TASK INSTRUCTIONS: Please output exactly the part of the records below that opens with the line containing "(_, MkPropertyDescriptor TComplex (Some d') _) =>" and closes with the line containing "otherwise a marker", both lines included, and nothing else.

EXERCISE INPUTS:

________________________________________

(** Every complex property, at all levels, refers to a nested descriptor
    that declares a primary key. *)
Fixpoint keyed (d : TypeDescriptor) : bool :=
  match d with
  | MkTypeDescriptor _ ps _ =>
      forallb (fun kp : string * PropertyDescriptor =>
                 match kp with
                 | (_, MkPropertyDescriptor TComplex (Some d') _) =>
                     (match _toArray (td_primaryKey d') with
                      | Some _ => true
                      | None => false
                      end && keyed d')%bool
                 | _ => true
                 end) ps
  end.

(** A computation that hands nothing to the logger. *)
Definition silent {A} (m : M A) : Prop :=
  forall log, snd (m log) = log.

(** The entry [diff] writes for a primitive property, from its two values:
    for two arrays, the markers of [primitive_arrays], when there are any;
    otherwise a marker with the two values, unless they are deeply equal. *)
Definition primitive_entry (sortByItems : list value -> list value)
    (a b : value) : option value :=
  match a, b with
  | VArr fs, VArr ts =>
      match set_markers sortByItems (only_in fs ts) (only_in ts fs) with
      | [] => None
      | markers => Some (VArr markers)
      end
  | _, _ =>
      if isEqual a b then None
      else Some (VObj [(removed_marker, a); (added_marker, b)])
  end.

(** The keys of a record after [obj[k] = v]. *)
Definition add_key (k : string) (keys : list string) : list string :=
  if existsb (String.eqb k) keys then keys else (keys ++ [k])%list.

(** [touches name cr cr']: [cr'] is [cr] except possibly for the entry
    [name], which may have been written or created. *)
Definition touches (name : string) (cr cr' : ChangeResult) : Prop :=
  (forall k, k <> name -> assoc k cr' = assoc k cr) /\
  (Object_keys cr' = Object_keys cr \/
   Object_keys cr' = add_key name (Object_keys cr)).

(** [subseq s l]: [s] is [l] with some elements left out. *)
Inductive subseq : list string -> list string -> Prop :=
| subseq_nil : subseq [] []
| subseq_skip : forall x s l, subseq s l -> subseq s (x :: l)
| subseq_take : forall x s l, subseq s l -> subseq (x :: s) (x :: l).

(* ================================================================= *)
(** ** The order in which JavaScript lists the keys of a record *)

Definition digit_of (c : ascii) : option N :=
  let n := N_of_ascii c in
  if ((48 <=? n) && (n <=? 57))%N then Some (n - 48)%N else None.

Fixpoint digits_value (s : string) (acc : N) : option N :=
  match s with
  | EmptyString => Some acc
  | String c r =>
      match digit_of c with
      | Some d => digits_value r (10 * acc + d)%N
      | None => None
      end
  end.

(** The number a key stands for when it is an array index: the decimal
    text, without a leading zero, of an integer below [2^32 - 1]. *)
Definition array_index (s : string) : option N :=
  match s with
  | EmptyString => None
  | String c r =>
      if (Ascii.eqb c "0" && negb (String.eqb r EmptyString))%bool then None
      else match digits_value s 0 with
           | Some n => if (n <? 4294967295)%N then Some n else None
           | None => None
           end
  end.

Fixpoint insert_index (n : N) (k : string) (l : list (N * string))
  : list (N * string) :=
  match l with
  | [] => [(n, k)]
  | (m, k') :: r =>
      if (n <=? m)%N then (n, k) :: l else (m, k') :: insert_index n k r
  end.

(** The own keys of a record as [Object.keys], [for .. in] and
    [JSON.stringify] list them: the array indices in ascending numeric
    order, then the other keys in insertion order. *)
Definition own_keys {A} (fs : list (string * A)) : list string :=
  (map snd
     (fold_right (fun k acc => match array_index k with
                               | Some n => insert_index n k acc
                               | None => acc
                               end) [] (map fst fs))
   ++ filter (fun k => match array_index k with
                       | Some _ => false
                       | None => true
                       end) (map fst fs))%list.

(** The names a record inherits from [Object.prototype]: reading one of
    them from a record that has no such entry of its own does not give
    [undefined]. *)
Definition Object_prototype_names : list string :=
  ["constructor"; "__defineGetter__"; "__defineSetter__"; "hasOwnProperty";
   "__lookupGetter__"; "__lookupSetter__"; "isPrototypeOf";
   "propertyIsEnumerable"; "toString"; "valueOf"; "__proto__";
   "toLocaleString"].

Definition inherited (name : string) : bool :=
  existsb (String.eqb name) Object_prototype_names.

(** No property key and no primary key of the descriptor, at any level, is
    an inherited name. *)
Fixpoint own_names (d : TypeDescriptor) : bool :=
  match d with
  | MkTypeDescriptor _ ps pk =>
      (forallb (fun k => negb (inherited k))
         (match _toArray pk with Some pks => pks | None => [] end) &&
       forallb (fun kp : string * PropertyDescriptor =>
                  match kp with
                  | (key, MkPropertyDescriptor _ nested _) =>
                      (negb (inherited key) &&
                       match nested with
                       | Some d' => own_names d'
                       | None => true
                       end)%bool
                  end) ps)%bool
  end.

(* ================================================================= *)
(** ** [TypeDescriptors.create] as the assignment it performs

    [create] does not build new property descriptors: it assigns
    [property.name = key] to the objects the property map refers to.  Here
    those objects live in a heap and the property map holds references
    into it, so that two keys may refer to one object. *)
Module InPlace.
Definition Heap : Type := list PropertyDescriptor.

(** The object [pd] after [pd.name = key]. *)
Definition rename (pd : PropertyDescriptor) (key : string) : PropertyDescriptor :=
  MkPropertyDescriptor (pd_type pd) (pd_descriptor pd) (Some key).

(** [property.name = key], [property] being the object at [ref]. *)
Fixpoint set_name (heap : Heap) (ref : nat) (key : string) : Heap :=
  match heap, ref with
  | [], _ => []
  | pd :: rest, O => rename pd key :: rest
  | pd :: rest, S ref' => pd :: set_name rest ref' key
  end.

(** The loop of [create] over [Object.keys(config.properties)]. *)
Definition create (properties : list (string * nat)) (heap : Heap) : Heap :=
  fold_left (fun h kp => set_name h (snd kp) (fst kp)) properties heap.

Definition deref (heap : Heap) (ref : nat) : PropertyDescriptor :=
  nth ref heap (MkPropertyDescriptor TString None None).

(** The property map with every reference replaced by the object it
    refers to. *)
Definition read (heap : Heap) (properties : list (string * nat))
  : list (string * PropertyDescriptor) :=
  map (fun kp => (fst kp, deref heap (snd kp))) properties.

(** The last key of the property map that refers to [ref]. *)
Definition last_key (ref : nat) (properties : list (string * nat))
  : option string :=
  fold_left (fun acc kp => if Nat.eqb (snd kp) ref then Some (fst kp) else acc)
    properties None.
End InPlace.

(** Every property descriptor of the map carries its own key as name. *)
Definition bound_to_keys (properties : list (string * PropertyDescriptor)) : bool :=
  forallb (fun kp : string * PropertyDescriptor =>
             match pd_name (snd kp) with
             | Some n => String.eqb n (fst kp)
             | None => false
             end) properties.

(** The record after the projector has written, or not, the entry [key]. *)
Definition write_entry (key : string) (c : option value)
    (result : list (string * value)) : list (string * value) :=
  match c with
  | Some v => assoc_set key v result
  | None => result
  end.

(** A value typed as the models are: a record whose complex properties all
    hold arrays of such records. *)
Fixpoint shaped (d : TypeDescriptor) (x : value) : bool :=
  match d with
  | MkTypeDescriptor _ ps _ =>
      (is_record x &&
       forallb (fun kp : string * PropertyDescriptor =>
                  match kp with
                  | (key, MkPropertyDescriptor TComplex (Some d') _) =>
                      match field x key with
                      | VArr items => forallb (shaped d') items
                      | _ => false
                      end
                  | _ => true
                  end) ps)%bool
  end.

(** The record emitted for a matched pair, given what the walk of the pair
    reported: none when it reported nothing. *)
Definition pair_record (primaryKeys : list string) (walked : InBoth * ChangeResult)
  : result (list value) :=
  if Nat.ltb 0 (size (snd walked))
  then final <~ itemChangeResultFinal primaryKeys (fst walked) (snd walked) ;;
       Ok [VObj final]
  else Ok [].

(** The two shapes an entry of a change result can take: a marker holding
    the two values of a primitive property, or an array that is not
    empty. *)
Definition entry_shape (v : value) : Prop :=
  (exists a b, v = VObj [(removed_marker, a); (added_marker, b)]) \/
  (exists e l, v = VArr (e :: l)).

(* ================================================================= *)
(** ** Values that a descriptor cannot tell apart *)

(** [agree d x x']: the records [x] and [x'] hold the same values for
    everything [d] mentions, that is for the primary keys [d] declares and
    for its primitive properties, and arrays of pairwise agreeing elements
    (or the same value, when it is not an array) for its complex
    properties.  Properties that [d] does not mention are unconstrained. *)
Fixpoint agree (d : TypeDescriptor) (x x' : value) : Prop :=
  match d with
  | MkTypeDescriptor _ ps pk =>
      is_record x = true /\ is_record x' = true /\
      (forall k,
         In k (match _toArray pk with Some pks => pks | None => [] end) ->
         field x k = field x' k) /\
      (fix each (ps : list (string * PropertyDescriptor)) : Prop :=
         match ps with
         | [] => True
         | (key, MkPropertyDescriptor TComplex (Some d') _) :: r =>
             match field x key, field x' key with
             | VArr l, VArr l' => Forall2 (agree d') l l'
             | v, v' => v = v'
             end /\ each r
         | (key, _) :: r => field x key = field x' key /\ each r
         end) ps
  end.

________________________________________

REPLY TO THE EXERCISE:
                 | (_, MkPropertyDescriptor TComplex (Some d') _) =>
                     (match _toArray (td_primaryKey d') with
                      | Some _ => true
                      | None => false
                      end && keyed d')%bool
                 | _ => true
                 end) ps
  end.

(** A computation that hands nothing to the logger. *)
Definition silent {A} (m : M A) : Prop :=
  forall log, snd (m log) = log.

(** The entry [diff] writes for a primitive property, from its two values:
    for two arrays, the markers of [primitive_arrays], when there are any;
    otherwise a marker with the two values, unless they are deeply equal. *)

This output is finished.